Prince Philip’s recent prang has opened the debate on older drivers with many questioning whether the 97-year-old should still be driving.
Driving licences are valid until a driver reaches 70, at this point they are required to renew the licence and continue to do so every three years.
Some physical and medical conditions need to be reported to the DVLA with drivers being urged to speak to their doctor about any concerns. Conditions such as eyesight problems, diabetes, heart disease and stoke are included. For the full list of eligible conditions click here.
To legally drive, road users must be able to read a number plate from 20 metres (approx. five car lengths) another consideration for elderly drivers.
However, despite the Duke’s recent incident, the question of whether older drivers are more dangerous than their younger counterparts continues.
Nick Lloyd, acting head of road safety for RoSPA, said: “In the wake of the incident, we have inevitably heard calls for mandatory testing of people of a certain age. This is a red herring – age is a completely arbitrary and unreliable measure for assessing someone’s ability to drive. Statistically, older drivers have fewer accidents than other age groups.
“If we were to restrict drivers based on any relationship between age and accident rates, we would need to take a fresh look at inexperienced, younger drivers aged 17 to 24. Although this younger age group accounts for just seven per cent of the driving population, they are involved in around 22 per cent of fatal or serious road traffic incidents.
"Experience developed over a lifetime of driving helps them anticipate and cope with hazardous situations. They often choose to use familiar routes and plan their journeys to make use of daylight and avoid congested rush hour traffic. The ability to drive gives people freedom to travel when and where they like. This is particularly valuable to people of all ages who live in rural areas where there is limited public transport. Driving enables visits to family and friends, inspirational tourist attractions and everyday shopping. Taking away someone’s ability to drive can have a major impact on their independence and should be very carefully considered because it could lead to an increase in the rising toll of loneliness and isolation that we are seeing amongst older people in our ageing society.
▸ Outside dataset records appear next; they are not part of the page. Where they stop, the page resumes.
(* ===== verification/PvmRun.v ===== *)
(** * Runs of the machine

    Gas bounds every run: [Invoke] and [InvokeHostCall] return within a number of
    turns given by the gas, in a well-formed instance of the same program, with
    one of the exit reasons.  The host is known only through its contract. *)
From S2P Require Export PvmSafety PvmInvoke.

(** The number of turns the gas of an instance allows. *)
Definition gas_turns (i : Instance) : nat := S (Z.to_nat (gasRemaining i)).

(** A later state of the same run. *)
Inductive steps : Instance → Instance → Prop :=
| steps_refl i : steps i i
| steps_step i j k : step i = Done None j → steps j k → steps i k.

Lemma steps_wf i j : steps i j → wf i → wf j ∧ same_program i j ∧ gasRemaining j ≤ gasRemaining i.
Proof.
  induction 1 as [i|i j k Hs _ IH]; intros Hwf; [split_and!; done|].
  pose proof (step_spec i Hwf) as Hp. rewrite Hs in Hp. destruct Hp as (Hj & Hsp & Hg & _ & _).
  destruct (IH Hj) as (Hk & Hsp' & Hg'). split_and!; [done|by etransitivity|lia].
Qed.

(** How a run of [Invoke] ends: after some steps, in a state whose next step
    returns an error or crashes. *)
Definition ends_in (j : Instance) (r : stop) : Prop :=
  match r with
  | Stop h e i => step j = Done (Some h) i ∧ e = ErrHostCall ∨ step j = Failed e i ∧ h = 0
  | StopCrash => step j = Crashed
  end.

Lemma Invoke_sound turns i r : Invoke turns i = Some r → ∃ j, steps i j ∧ ends_in j r.
Proof.
  revert i. induction turns as [|turns IH]; intros i; simpl; [done|].
  destruct (step i) as [[h|] i'|e i'|] eqn:E.
  - intros [= <-]. exists i. split; [constructor|]. by left.
  - intros (j & Hj & Hr)%IH. exists j. split; [by econstructor|done].
  - intros [= <-]. exists i. split; [constructor|]. by right.
  - intros [= <-]. exists i. by split; [constructor|].
Qed.

Lemma Invoke_total i turns :
  wf i → (gas_turns i ≤ turns)%nat → ∃ r, Invoke turns i = Some r.
Proof.
  revert i. induction turns as [|turns IH]; intros i Hwf Hg; [unfold gas_turns in Hg; lia|]. simpl.
  pose proof (step_spec i Hwf) as Hp. destruct (step i) as [[h|] i'|e i'|]; eauto.
  destruct Hp as (Hwf' & _ & Hg' & Hpos & _). apply IH; [done|]. unfold gas_turns in *. lia.
Qed.

(** More turns do not change the result. *)
Lemma Invoke_mono turns turns' i r :
  Invoke turns i = Some r → (turns ≤ turns')%nat → Invoke turns' i = Some r.
Proof.
  revert turns' i. induction turns as [|turns IH]; intros [|turns'] i; simpl; intros H Hle;
    try done; [lia|]. destruct (step i) as [[h|] i'|e i'|]; try done. apply IH; [done|lia].
Qed.

(** A host call is answered at an [ecalli], so the counter can move on. *)
Lemma Invoke_post turns i r :
  wf i → Invoke turns i = Some r →
  match r with
  | Stop h e i' =>
      wf i' ∧ same_program i i' ∧ gasRemaining i' ≤ gasRemaining i ∧
      (e = ErrHostCall ∧ inU 64 h ∧ opcode_at i' = Some Op.Ecalli ∧
         gasRemaining i' < gasRemaining i ∧ 0 ≤ gasRemaining i'
       ∨ e = ErrOutOfGas ∨ exit_reason e)
  | StopCrash => ∃ j, steps i j ∧ wf j ∧ can_crash j
  end.
Proof.
  intros Hwf (j & Hij & Hr)%Invoke_sound. destruct (steps_wf i j Hij Hwf) as (Hj & Hsp & Hg).
  pose proof (step_spec j Hj) as Hp. destruct r as [h e i'|]; simpl in Hr.
  - destruct Hr as [[Hs ->]|[Hs ->]]; rewrite Hs in Hp; simpl in Hp.
    + destruct Hp as (Hop & Hh & Hpos & ->). split_and!.
      * apply with_gas_wf; [done|]. pose proof (wf_gas j Hj). unfold inS in *. lia.
      * etransitivity; [done|]. by split.
      * simpl. lia.
      * left. split_and!; try done; simpl; lia.
    + destruct Hp as (Hw & Hsp' & Hg' & He). split_and!; [done|by etransitivity|lia|].
      right. destruct He as [[-> _]|He]; auto.
  - rewrite Hr in Hp. eauto.
Qed.

(** ** Host calls *)

(** A good answer of the host: registers and memory of the right shape, a state
    that satisfies an invariant, and no more gas than before. *)
Definition answer_ok {X} (inv : X → Prop) (gas : Z) (r : host_result X) : Prop :=
  match r with
  | HostReturn gas' rs' m' x' e =>
      inS 64 gas' ∧ (e = None → gas' ≤ gas) ∧ regs_wf rs' ∧ mem_wf m' ∧ inv x'
  | HostCrash => True
  end.

(** What the interpreter relies on of the host: good answers to calls with gas
    left, on states that satisfy the invariant. *)
Class HostContract {X} (inv : X → Prop) (hostCall : HostCall X) : Prop :=
  host_contract n gas rs m x :
    inS 64 gas → 0 ≤ gas → regs_wf rs → mem_wf m → inv x →
    answer_ok inv gas (hostCall n gas rs m x).

(** A host that does not panic the process. *)
Class HostNoCrash {X} (inv : X → Prop) (hostCall : HostCall X) : Prop :=
  host_no_crash n gas rs m x :
    inS 64 gas → 0 ≤ gas → regs_wf rs → mem_wf m → inv x → hostCall n gas rs m x ≠ HostCrash.

Section host.
Context {X : Type} (inv : X → Prop) (hostCall : HostCall X) `{!HostContract inv hostCall}.

(** After a host call the counter moves to the next instruction. *)
Lemma resume i gas rs m :
  wf i → opcode_at i = Some Op.Ecalli → inS 64 gas → regs_wf rs → mem_wf m →
  let j := with_gas gas (with_regs rs (with_memory m i)) in
  skip j = Done () (with_ic (next_pc i) j) ∧ wf (with_ic (next_pc i) j).
Proof.
  intros Hwf Hop Hg Hrs Hm. cbv zeta. set (j := with_gas _ _).
  assert (wf j) as Hj by (destruct Hwf; by split). split.
  - by rewrite (skip_eq j Hj j) by (split; [by apply kept_refl|done]).
  - destruct (last_opcode i Hwf) as [Hlt|]; [|congruence].
    pose proof (next_pc_bounds i Hwf Hlt). pose proof (wf_ic i Hwf).
    destruct Hj. split; try done. simpl. lia.
Qed.

Lemma InvokeHostCall_total i x calls turns :
  wf i → inv x → (gas_turns i ≤ calls)%nat → (gas_turns i ≤ turns)%nat →
  ∃ r, InvokeHostCall hostCall calls turns i x = Some r.
Proof.
  revert i x. induction calls as [|calls IH]; intros i x Hwf Hx Hc Ht; [unfold gas_turns in Hc; lia|].
  simpl. destruct (Invoke_total i turns Hwf Ht) as [r Hr]. rewrite Hr.
  pose proof (Invoke_post turns i r Hwf Hr) as Hp. destruct r as [h e i'|]; [|eauto].
  destruct (decide (e = ErrHostCall)) as [->|]; [|eauto].
  destruct Hp as (Hwf' & _ & _ & [(_ & _ & Hop & Hlt & Hpos)|[|]]); [|done..].
  pose proof (host_contract h (gasRemaining i') (regs i') (memory i') x (wf_gas i' Hwf') Hpos
    (wf_regs i' Hwf') (wf_mem i' Hwf') Hx) as Hh.
  destruct (hostCall h _ _ _ _) as [g rs m x' [e|]|]; [eauto| |eauto].
  destruct Hh as (Hg & Hle & Hrs & Hm & Hx'). specialize (Hle eq_refl).
  destruct (resume i' g rs m) as [Hsk Hw]; [done..|]. rewrite Hsk.
  apply IH; [done|done|..]; unfold gas_turns in *; simpl; lia.
Qed.

(** A call of the host that the contract covers and that panics. *)
Definition host_crashes : Prop :=
  ∃ n gas rs m x, inS 64 gas ∧ 0 ≤ gas ∧ regs_wf rs ∧ mem_wf m ∧ inv x ∧
    hostCall n gas rs m x = HostCrash.

(** Whatever the host does within its contract, the run ends in a well-formed
    instance of the program it started with, and crashes only where a step or
    the host can crash. *)
Lemma InvokeHostCall_inv calls turns i x r :
  wf i → inv x → InvokeHostCall hostCall calls turns i x = Some r →
  match r with
  | Served x' _ i' => wf i' ∧ code i' = code i ∧ bitmask i' = bitmask i ∧ inv x'
  | ServedCrash => (∃ j, wf j ∧ code j = code i ∧ can_crash j) ∨ host_crashes
  end.
Proof using Type*.
  revert i x. induction calls as [|calls IH]; intros i x Hwf Hx; simpl; [done|].
  destruct (Invoke turns i) as [r'|] eqn:Hr; [|done].
  pose proof (Invoke_post turns i r' Hwf Hr) as Hp. destruct r' as [h e i'|].
  2:{ intros [= <-]. destruct Hp as (j & Hij & Hj & Hc). left. exists j. split_and!; [done| |done].
      apply (steps_wf i j Hij Hwf). }
  destruct (decide (e = ErrHostCall)) as [->|].
  2:{ intros [= <-]. destruct Hp as (? & [] & _). done. }
  destruct Hp as (Hwf' & Hsp & _ & [(_ & _ & Hop & Hlt & Hpos)|[|]]); [|done..].
  pose proof (host_contract h (gasRemaining i') (regs i') (memory i') x (wf_gas i' Hwf') Hpos
    (wf_regs i' Hwf') (wf_mem i' Hwf') Hx) as Hh. destruct Hsp as [Hc _ Hb _ _].
  destruct (hostCall h _ _ _ _) as [g rs m x' [e|]|] eqn:Hcall.
  - intros [= <-]. destruct Hh as (? & _ & ? & ? & ?), Hwf'. split_and!; [by split|done..].
  - destruct Hh as (Hg & Hle & Hrs & Hm & Hx').
    destruct (resume i' g rs m) as [Hsk Hw]; [done..|]. rewrite Hsk.
    intros Hq%IH; [|done|done]. simpl in Hq. by rewrite Hc, Hb in Hq.
  - intros [= <-]. right. exists h, (gasRemaining i'), (regs i'), (memory i'), x.
    split_and!; [apply Hwf'|done|apply (wf_regs i' Hwf')|apply (wf_mem i' Hwf')|done|done].
Qed.

Lemma InvokeHostCall_post `{!HostNoCrash inv hostCall} calls turns i x r :
  wf i → inv x → InvokeHostCall hostCall calls turns i x = Some r →
  match r with
  | Served x' _ i' => wf i' ∧ code i' = code i ∧ bitmask i' = bitmask i ∧ inv x'
  | ServedCrash => ∃ j, wf j ∧ code j = code i ∧ can_crash j
  end.
Proof using Type*.
  intros Hwf Hx Hr. pose proof (InvokeHostCall_inv _ _ _ _ _ Hwf Hx Hr) as Hp.
  destruct r; [done|]. destruct Hp as [|(n & g & rs & m & y & ? & ? & ? & ? & ? & Hc)]; [done|].
  by destruct (host_no_crash n g rs m y).
Qed.
End host.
“However, a balance needs to be struck between encouraging independence and protecting all road users. RoSPA therefore encourages older drivers and their families to be aware of their driving ability and other health conditions that could have an impact, and either speak to their doctor if they are worried or take an assessment such as RoSPA’s experienced driver assessment, which will provide advice as to how to improve driving.”
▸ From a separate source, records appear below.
(* ===== verification/Shuffle.v ===== *)
(** * Deterministic shuffling

    [internal/common/shuffling.go]: a Fisher-Yates shuffle driven by numbers
    drawn from a hash.  The hash function of [internal/crypto] wraps a library
    and is a parameter. *)
From S2P Require Export JamCodec.

(** [recursiveShuffle]; the number of elements drops by one in every call. *)
Fixpoint recursiveShuffle_n (l : nat) (s r : list Z) : res jam_error (list Z) :=
  match l with
  | O => Ok []
  | S l' =>
      let! r0 := go_index r 0 in
      let index := r0 `mod` uint32 (Z.of_nat l) in
      let! head := go_index s index in
      let! lastElem := go_index s (Z.of_nat l - 1) in
      let! sPost := go_update s index lastElem in
      let! sPost := go_slice sPost 0 (Z.of_nat l - 1) in
      let! r := go_slice_from r 1 in
      let! tail := recursiveShuffle_n l' sPost r in
      Ok (head :: tail)
  end.
Definition recursiveShuffle (s r : list Z) : res jam_error (list Z) :=
  recursiveShuffle_n (length s) s r.

Section hash.
Context (HashData : list Z → list Z).

(** [for j := uint32(0); j < 4; j++ { b[j] = hash[(p+j)%32] }] *)
Definition hash_window (hash : list Z) (p : Z) : res jam_error (list Z) :=
  let! b0 := go_index hash (uint32 (p + 0) `mod` 32) in
  let! b1 := go_index hash (uint32 (p + 1) `mod` 32) in
  let! b2 := go_index hash (uint32 (p + 2) `mod` 32) in
  let! b3 := go_index hash (uint32 (p + 3) `mod` 32) in
  Ok [b0; b1; b2; b3].

(** One turn of the loop of [generateRandomNumbers]. *)
Definition randomNumber (h : list Z) (i : Z) : res jam_error Z :=
  let k := i / 8 in
  let! kBytes := Marshal (TPrim false Uint32) (VNum k) in
  let hash := HashData (h ++ kBytes) in
  let p := uint32 (4 * i) `mod` 32 in
  let! b := hash_window hash p in
  let! rI := Unmarshal (TPrim false Uint32) b (VNum 0) in
  Ok (num_of rI).

Fixpoint generateRandomNumbers_loop (h : list Z) (i : Z) (n : nat) : res jam_error (list Z) :=
  match n with
  | O => Ok []
  | S n =>
      let! rI := randomNumber h i in
      let! rs := generateRandomNumbers_loop h (i + 1) n in
      Ok (rI :: rs)
  end.
Definition generateRandomNumbers (h : list Z) (l : Z) : res jam_error (list Z) :=
  let! _ := go_make 4 l 0 in
  generateRandomNumbers_loop h 0 (Z.to_nat l).

Definition DeterministicShuffle (s h : list Z) : res jam_error (list Z) :=
  let! r := generateRandomNumbers h (uint32 (len s)) in
  recursiveShuffle s r.
End hash.

(** ** The shuffle permutes *)

(** Moving the last element into a hole and dropping the last place removes the
    element that was there. *)
Lemma swap_remove_perm {A} (s : list A) (k : nat) x l :
  s !! k = Some x → s !! pred (length s) = Some l →
  x :: take (pred (length s)) (<[k := l]> s) ≡ₚ s.
Proof.
  intros Hx Hl. destruct s as [|a s] using rev_ind; [done|]. clear IHs.
  rewrite length_app in *. simpl in *. replace (pred (length s + 1)) with (length s) in * by lia.
  rewrite lookup_app_r, Nat.sub_diag in Hl by lia. injection Hl as ->.
  destruct (decide (k = length s)) as [->|].
  - rewrite lookup_app_r, Nat.sub_diag in Hx by lia. injection Hx as ->.
    rewrite insert_app_r_alt, take_app_length by lia. apply Permutation_cons_append.
  - pose proof (lookup_lt_Some _ _ _ Hx) as Hk. rewrite length_app in Hk. simpl in Hk.
    rewrite insert_app_l by lia.
    rewrite take_app_le, take_ge by (rewrite length_insert; lia).
    rewrite lookup_app_l in Hx by lia.
    rewrite <- Permutation_cons_append. transitivity (x :: l :: (take k s ++ drop (S k) s)).
    + constructor. rewrite insert_take_drop by lia. symmetry. apply Permutation_middle.
    + rewrite perm_swap. constructor. rewrite Permutation_middle. by rewrite take_drop_middle.
Qed.

Lemma go_slice_from_1 {E} (x : Z) r : @go_slice_from E _ (x :: r) 1 = Ok r.
Proof.
  unfold go_slice_from. rewrite go_slice_ok by (unfold len; simpl; lia).
  f_equal. apply take_ge. unfold len. simpl. lia.
Qed.

Lemma recursiveShuffle_n_perm s r :
  len s < 2 ^ 32 → (length s ≤ length r)%nat → Forall (inU 32) r →
  ∃ s', recursiveShuffle_n (length s) s r = Ok s' ∧ s' ≡ₚ s.
Proof.
  remember (length s) as n eqn:Hn. revert s r Hn.
  induction n as [|n IH]; intros s r Hn Hlt Hr HR.
  { exists []. destruct s; done. }
  destruct r as [|r0 r]; [simpl in Hr; lia|]. inversion HR as [|?? HR0 HR']; subst.
  cbn [recursiveShuffle_n]. rewrite uint32_small by (unfold len in *; lia).
  set (k := r0 `mod` Z.of_nat (S n)).
  assert (0 ≤ k < Z.of_nat (S n)) as Hk by (apply Z.mod_pos_bound; lia).
  change (go_index (r0 :: r) 0) with (@Ok jam_error _ r0). cbn [rbind].
  destruct (lookup_lt_is_Some_2 s (Z.to_nat k)) as [x Hx]; [lia|].
  destruct (lookup_lt_is_Some_2 s n) as [l Hl]; [lia|].
  rewrite (go_index_lookup s k x) by (done || lia). cbn [rbind].
  rewrite (go_index_lookup s (Z.of_nat (S n) - 1) l) by (lia || by rewrite <- Hl; f_equal; lia).
  cbn [rbind]. rewrite go_update_ok by (unfold len; lia). cbn [rbind].
  rewrite go_slice_ok by (unfold len; rewrite ?length_insert; lia). cbn [rbind].
  rewrite go_slice_from_1. cbn [rbind].
  change (Z.to_nat 0) with 0%nat. rewrite drop_0.
  replace (Z.to_nat (Z.of_nat (S n) - 1 - 0)) with n by lia.
  assert (length (take n (<[Z.to_nat k:=l]> s)) = n) as Hlen
    by (rewrite length_take, length_insert; lia).
  destruct (IH (take n (<[Z.to_nat k:=l]> s)) r) as (s' & Hs' & Hp); [done| | |done|].
  - unfold len in *. lia.
  - simpl in Hr. lia.
  - fold k. rewrite Hs'. cbn [rbind]. exists (x :: s'). split; [done|]. rewrite Hp.
    pose proof (swap_remove_perm s (Z.to_nat k) x l Hx) as Hsw. rewrite <- Hn in Hsw. by apply Hsw.
Qed.

(** ** The numbers *)

Section numbers.
Context (HashData : list Z → list Z).
Hypothesis HashData_32 : ∀ bs, length (HashData bs) = 32%nat ∧ bytes_ok (HashData bs).

Lemma hash_window_ok hash p :
  length hash = 32%nat → bytes_ok hash → 0 ≤ p < 32 →
  ∃ b, hash_window hash p = Ok b ∧ len b = 4 ∧ bytes_ok b ∧
    ∀ j, (j < 4)%nat → b !! j = hash !! Z.to_nat ((p + Z.of_nat j) `mod` 32).
Proof.
  intros Hl Hb Hp.
  assert (∀ j, 0 ≤ j < 4 → ∃ x, @go_index jam_error _ hash (uint32 (p + j) `mod` 32) = Ok x ∧
    is_byte x ∧ hash !! Z.to_nat ((p + j) `mod` 32) = Some x) as H.
  { intros j Hj. rewrite uint32_small by lia.
    pose proof (Z.mod_pos_bound (p + j) 32 ltac:(lia)) as Hm.
    destruct (lookup_lt_is_Some_2 hash (Z.to_nat ((p + j) `mod` 32))) as [x Hx]; [lia|].
    exists x. split_and!; [by apply go_index_lookup; [lia|]| |done].
    by eapply (Forall_lookup_1 _ _ _ _ Hb). }
  destruct (H 0 ltac:(lia)) as (x0 & H0 & B0 & L0). destruct (H 1 ltac:(lia)) as (x1 & H1 & B1 & L1).
  destruct (H 2 ltac:(lia)) as (x2 & H2 & B2 & L2). destruct (H 3 ltac:(lia)) as (x3 & H3 & B3 & L3).
  unfold hash_window. rewrite H0, H1, H2, H3. cbn [rbind]. exists [x0; x1; x2; x3].
  split_and!; [done|done|by rewrite !Forall_cons, Forall_nil|].
  intros [|[|[|[|j]]]] Hj; simpl; [done..|lia].
Qed.

(** Number [i] is a little-endian word of the hash of the seed and [i / 8]. *)
Definition number_spec (h : list Z) (i r : Z) : Prop :=
  ∃ w, length w = 4%nat ∧ r = little_endian_to_Z 8 w ∧
    ∀ j, (j < 4)%nat →
      w !! j = HashData (h ++ Z_to_little_endian 4 8 (i / 8)) !! Z.to_nat ((4 * i + Z.of_nat j) `mod` 32).

Lemma randomNumber_ok h i :
  0 ≤ i < 2 ^ 32 → ∃ r, randomNumber HashData h i = Ok r ∧ inU 32 r ∧ number_spec h i r.
Proof.
  intros Hi. unfold randomNumber. cbv zeta.
  assert (0 ≤ i / 8 < 2 ^ 32) as Hk
    by (split; [apply Z.div_pos; lia|apply Z.div_lt_upper_bound; lia]).
  assert (Marshal (TPrim false Uint32) (VNum (i / 8)) = Ok (serializeTrivialNatural (i / 8) 4)) as ->
    by done.
  cbn [rbind]. rewrite serializeTrivialNatural_le by (unfold inU; lia).
  set (hash := HashData _). destruct (HashData_32 (h ++ Z_to_little_endian 4 8 (i / 8))) as [Hl Hb].
  fold hash in Hl, Hb.
  assert (uint32 (4 * i) `mod` 32 = (4 * i) `mod` 32) as -> by (apply (wrapU_wrapU 5 32); lia).
  pose proof (Z.mod_pos_bound (4 * i) 32 ltac:(lia)) as Hp.
  destruct (hash_window_ok hash ((4 * i) `mod` 32) Hl Hb Hp) as (b & Hw & Hlen & Hbb & Hj).
  rewrite Hw. cbn [rbind]. destruct b as [|b0 b]; [done|].
  rewrite Unmarshal_prim. unfold unmarshal, unmarshal_prim. cbn [IntLength rbind]. unfold decodeFixedWidth_prim.
  rewrite go_make_small by (unfold maxAlloc; lia). cbn [rbind].
  rewrite <- (app_nil_r (b0 :: b)), read_exact by done. cbn [rbind map_err num_of].
  rewrite deserializeTrivialNatural_le by done. eexists. split; [done|].
  split; [by apply wrapU_range|]. exists (b0 :: b). split_and!.
  - unfold len in Hlen. lia.
  - apply wrapU_id. pose proof (le_value_bound (b0 :: b) Hbb) as HB. rewrite Hlen in HB. apply HB.
  - intros j Hj4. rewrite Hj by done. f_equal. by rewrite Z.add_mod_idemp_l by lia.
Qed.

Lemma generateRandomNumbers_loop_ok h i n :
  0 ≤ i → i + Z.of_nat n ≤ 2 ^ 32 →
  ∃ rs, generateRandomNumbers_loop HashData h i n = Ok rs ∧ length rs = n ∧ Forall (inU 32) rs ∧
    ∀ k r, rs !! k = Some r → number_spec h (i + Z.of_nat k) r.
Proof.
  revert i. induction n as [|n IH]; intros i Hi Hn; simpl.
  { exists []. split_and!; [done..|]. intros k r. by rewrite lookup_nil. }
  destruct (randomNumber_ok h i) as (r & -> & Hr & Hs); [lia|]. cbn [rbind].
  destruct (IH (i + 1)) as (rs & -> & Hl & Hf & Hk); [lia..|]. cbn [rbind].
  exists (r :: rs). split_and!; [done|by f_equal/=|by constructor|].
  intros [|k] r'; simpl.
  - intros [= <-]. by rewrite Z.add_0_r.
  - intros H. apply Hk in H. by replace (i + Z.of_nat (S k)) with (i + 1 + Z.of_nat k) by lia.
Qed.

Lemma generateRandomNumbers_ok h l :
  0 ≤ l < 2 ^ 32 →
  ∃ rs, generateRandomNumbers HashData h l = Ok rs ∧ len rs = l ∧ Forall (inU 32) rs ∧
    ∀ k r, rs !! k = Some r → number_spec h (Z.of_nat k) r.
Proof.
  intros Hl. unfold generateRandomNumbers. rewrite go_make_small by (unfold maxAlloc; lia).
  cbn [rbind]. destruct (generateRandomNumbers_loop_ok h 0 (Z.to_nat l)) as (rs & H & Hn & Hf & Hk);
    [lia..|]. exists rs. split_and!; [done|unfold len; lia|done|]. intros k r Hr. by apply Hk in Hr.
Qed.
End numbers.

(** ** Theorems

    The hash function is a parameter; what is assumed of it is that a hash is 32
    bytes, the size of [crypto.Hash]. *)

(** C36: for every list of fewer than 2^32 elements and every seed,
    [DeterministicShuffle] returns (it neither fails nor indexes out of range)
    and its result is a permutation of the input; it draws one number for each
    element, and number [k] is the little-endian 32-bit word that starts at byte
    [4k mod 32] of the hash of the seed followed by [k / 8]. *)
Theorem deterministic_shuffle (HashData : list Z → list Z) (s h : list Z)
    (HashData_32 : ∀ bs, length (HashData bs) = 32%nat ∧ Forall is_byte (HashData bs))
    (Hlen : len s < 2 ^ 32) :
  ∃ s' rs, DeterministicShuffle HashData s h = Ok s' ∧ s' ≡ₚ s ∧
    generateRandomNumbers HashData h (len s) = Ok rs ∧ len rs = len s ∧
    (∀ k r, rs !! k = Some r → number_spec HashData h (Z.of_nat k) r) ∧
    recursiveShuffle s rs = Ok s'.
Proof.
  assert (0 ≤ len s) as Hpos by (unfold len; lia).
  destruct (generateRandomNumbers_ok HashData HashData_32 h (len s)) as (rs & Hg & Hl & Hf & Hk);
    [lia|].
  destruct (recursiveShuffle_n_perm s rs) as (s' & Hs & Hp); [done|unfold len in *; lia|done|].
  exists s', rs. unfold DeterministicShuffle. rewrite uint32_small by lia. by rewrite Hg.
Qed.

(** A hash that is not constant: the byte sum of the data, then zeroes. *)
Definition sum_hash (bs : list Z) : list Z := (foldr Z.add 0 bs `mod` 256) :: replicate 31 0.

Lemma deterministic_shuffle_witness :
  ∃ s' rs, DeterministicShuffle sum_hash [10; 20; 30; 40; 50] [7] = Ok s' ∧ s' ≡ₚ [10; 20; 30; 40; 50] ∧
    generateRandomNumbers sum_hash [7] 5 = Ok rs ∧ len rs = 5 ∧
    (∀ k r, rs !! k = Some r → number_spec sum_hash [7] (Z.of_nat k) r) ∧
    recursiveShuffle [10; 20; 30; 40; 50] rs = Ok s'.
Proof.
  apply (deterministic_shuffle sum_hash [10; 20; 30; 40; 50] [7]); [|done].
  intros bs. split; [done|]. constructor.
  - apply Z.mod_pos_bound. lia.
  - by apply Forall_replicate.
Defined.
Neil Greig, IAM RoadSmart director of policy and research added: “ The government’s own road safety priorities highlight the need to do more for mature drivers and on rural roads, as well as a focus on younger drivers, speeding and drink and drug driving to further improve road safety. We support these priorities and call for the government to put action behind their words.
“While every driver is different, we support the findings of the Older Driver Task Force that the age of licence renewal be raised to 75 but with evidence of an eye test also required. We would also like to see more encouragement for drivers of all ages to take voluntary driving reviews to help them make informed choices about their driving skills. The fact that the government has yet to respond to this report despite it being published over two years ago is a concern for all road users, young and old.”